終活をこれから始めるという時には、まずどういったところから手を付ければよいか知るためにも、終活セミナーや専門書からざっと知識を得ておくということがおすすめです。市販品として「エンディングノート」も販売されているので、その中から自分にあったものを探して順番に書き込んでいくとそれだけでもかなり完成度の高いものに仕上がります。

また、終活を始めるのに丁度いい時期とされているのは、認知がしっかりしていて、終活を行う体力のある「定年退職直後」とされていますが、それ以前に始めても構いません。

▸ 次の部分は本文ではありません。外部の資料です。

(** ** Windows, rates and what is published *)

(** The published figures are the sender's. *)
Definition published (b : TUICBBRSender) : Prop :=
  let t := telemetry b in
  t_mode t = mode_code (mode b) /\ t_congestionWindow t = GetCongestionWindow b /\ t_bytesInFlight t = wrap 64 (bytesInFlight b) /\
  t_inRecovery t = InRecovery b /\ t_maxBandwidth t = estimate (estimator b) /\ t_round t = round b /\
  tuicDefaultMinRate <= t_pacingRate t <= tuicMaxRate.

Lemma publish_published env b : ok b -> published (publishTelemetry env b).
Proof.
  intros Hok. pose proof (GetCongestionWindow_range _ Hpackets b Hok) as Hw. pose proof (window_bounds _ Hpackets b Hok).
  pose proof (ok_flight _ b Hok) as Hf. pose proof (bandwidth_range env b) as Hb.
  assert (wrap 64 (bandwidth env b) = bandwidth env b) as Hbw by (apply wrap_small; unfold tuicDefaultMinRate, tuicMaxRate in *; pow2_eval; lia).
  assert (wrap 64 (if GetCongestionWindow b <? 0 then 0 else GetCongestionWindow b) = GetCongestionWindow b) as Hwin.
  { replace (_ <? 0) with false by lia. apply wrap_small. pow2_eval. lia. }
  assert ((if bytesInFlight b <? 0 then 0 else bytesInFlight b) = bytesInFlight b) as Hfl by (by replace (_ <? 0) with false by lia).
  unfold published, publishTelemetry. destruct (sampleSummary _) as [[[[x1 x2] x3] x4] x5].
  split_and!; try reflexivity; [exact Hwin| |change (tuicDefaultMinRate <= wrap 64 (bandwidth env b)); lia|
    change (wrap 64 (bandwidth env b) <= tuicMaxRate); lia].
  change (wrap 64 (if bytesInFlight b <? 0 then 0 else bytesInFlight b) = wrap 64 (bytesInFlight b)). by rewrite Hfl.
Qed.

Definition publishes (op : bbr_op) : bool :=
  match op with Provider _ | Sent _ _ _ _ _ | Event _ _ _ _ => true | Resize size => size >? 0 | _ => false end.

Lemma event_publishing env b prior t acked lost : prior < 2 ^ 63 -> ok b -> publishing env (OnCongestionEventEx env b prior t acked lost).
Proof.
  intros Hp Hok. destruct (event_decompose _ env b prior t acked lost Hp Hok) as (b1 & ex & last & w & xs & -> & Hok1 & Hw & K1 & F1 & Hx).
  eexists. split; [reflexivity|]. apply event_outputs_ok; try done; [by apply event_modes_ok|by apply sat_fold_nonneg|].
  set (t' := if t =? 0 then _ else _). set (start := (acked_total acked >? 0) && _).
  pose proof (event_modes_effect env b1 t' prior (negb (len lost =? 0)) start ex last Hok1) as He.
  pose proof (ee_kept _ _ _ _ _ _ He) as [= _ ->]. rewrite F1. apply saturatingRemaining_small.
Qed.

Lemma do_published b call : bbr_op_ok (snd call) -> publishes (snd call) = true -> ok b -> published (bbr_do b call).
Proof.
  destruct call as [env op]. intros Hop Hp Hok. assert (publishing env (bbr_do b (env, op))) as (b1 & -> & Hok1); [|by apply publish_published].
  destruct op as [p|t fl n k r|prior t acked lost|size| |now|r rt]; try discriminate Hp.
  - eexists. split; [reflexivity|]. ok_stage Hok.
  - by apply OnPacketSent_ok.
  - by apply event_publishing.
  - apply SetMaxDatagramSize_ok; [|done]. unfold bbr_op_ok, publishes in *. simpl in *. bool_to_prop. lia.
Qed.

(** C34: whatever the path does, the controller stays inside its limits: in every run of
    callbacks the congestion window is between four packets and the library's ceiling,
    the pacing rate between 64 KiB/s and 2 GiB/s and the target window inside the same
    limits, for every estimate, infinite or not a number included; the bytes in flight
    are never negative; recovery is entered only after the bandwidth is known, and never
    by a sender told that loss is not congestion; and what a callback publishes is the
    state it leaves. *)
Theorem bbr_windows_bounded env size lossCounts calls call :
  size < 2 ^ 26 -> calls_ok calls -> bbr_op_ok (snd call) ->
  let b := bbr_run (bbr_start env size lossCounts) calls in
  minCwnd b = 4 * maxDatagramSize b /\ maxCwnd b = MaxCongestionWindowPackets * maxDatagramSize b /\
  minCwnd b <= GetCongestionWindow b <= maxCwnd b /\
  (forall env, tuicDefaultMinRate <= bandwidth env b <= tuicMaxRate) /\
  (forall env, minCwnd b <= targetCwnd env b (pacingGain b) <= maxCwnd b) /\
  0 <= bytesInFlight b /\
  (InRecovery b = true -> fullBandwidth b = true /\ lossCounts = true) /\
  (publishes (snd call) = true -> published (bbr_do b call)).
Proof.
  intros Hs Hc Hop b. destruct (run_inv_from env size lossCounts calls Hs Hc) as [Hok _ _ Hl]. fold b in Hok, Hl.
  pose proof (GetCongestionWindow_range _ Hpackets b Hok) as [G1 G2].
  split_and!; [apply Hok|apply Hok|exact G1|exact G2|intros env'; apply bandwidth_range| |apply Hok| |].
  - intros env'. apply (targetCwnd_range _ Hpackets env' b _ Hok). rewrite (ok_gain _ b Hok). apply mode_gain_pos.
  - unfold InRecovery, inRecovery. intros Hr. bool_to_prop. conds. destruct (ok_recovery _ b Hok Hr). split; congruence.
  - intros Hp. by apply do_published.
Qed.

終活を始める時期としては、定年退職のタイミングが最も適切とされています。というのも、雇用がなくなることで一旦権利関係がはっきりし、自分の資産の計算がしやすくなるからです。もちろんそれ以前から行うことには全く問題なく、働き盛りの40代ころからいざというときのために家族のために終活をしておくという人も増えてきています。今話題の終活を始めてみませんか? | シニア情報ネット

終活をすることによるメリットは遺族や関係者の事務処理を楽にしてくれるということだけでなく、そうした作業を通して自分が生きてきた道を振り返り、どういった形で後輩たちに道を譲るべきかということが見えやすくなるこということです。

最近では増加する高齢者への世間の風当たりも強くなってきているところですが、自分自身を振り返り周囲の人のことを考えてみることで、自然に残された時間を幸せなものにしてくれることでしょう。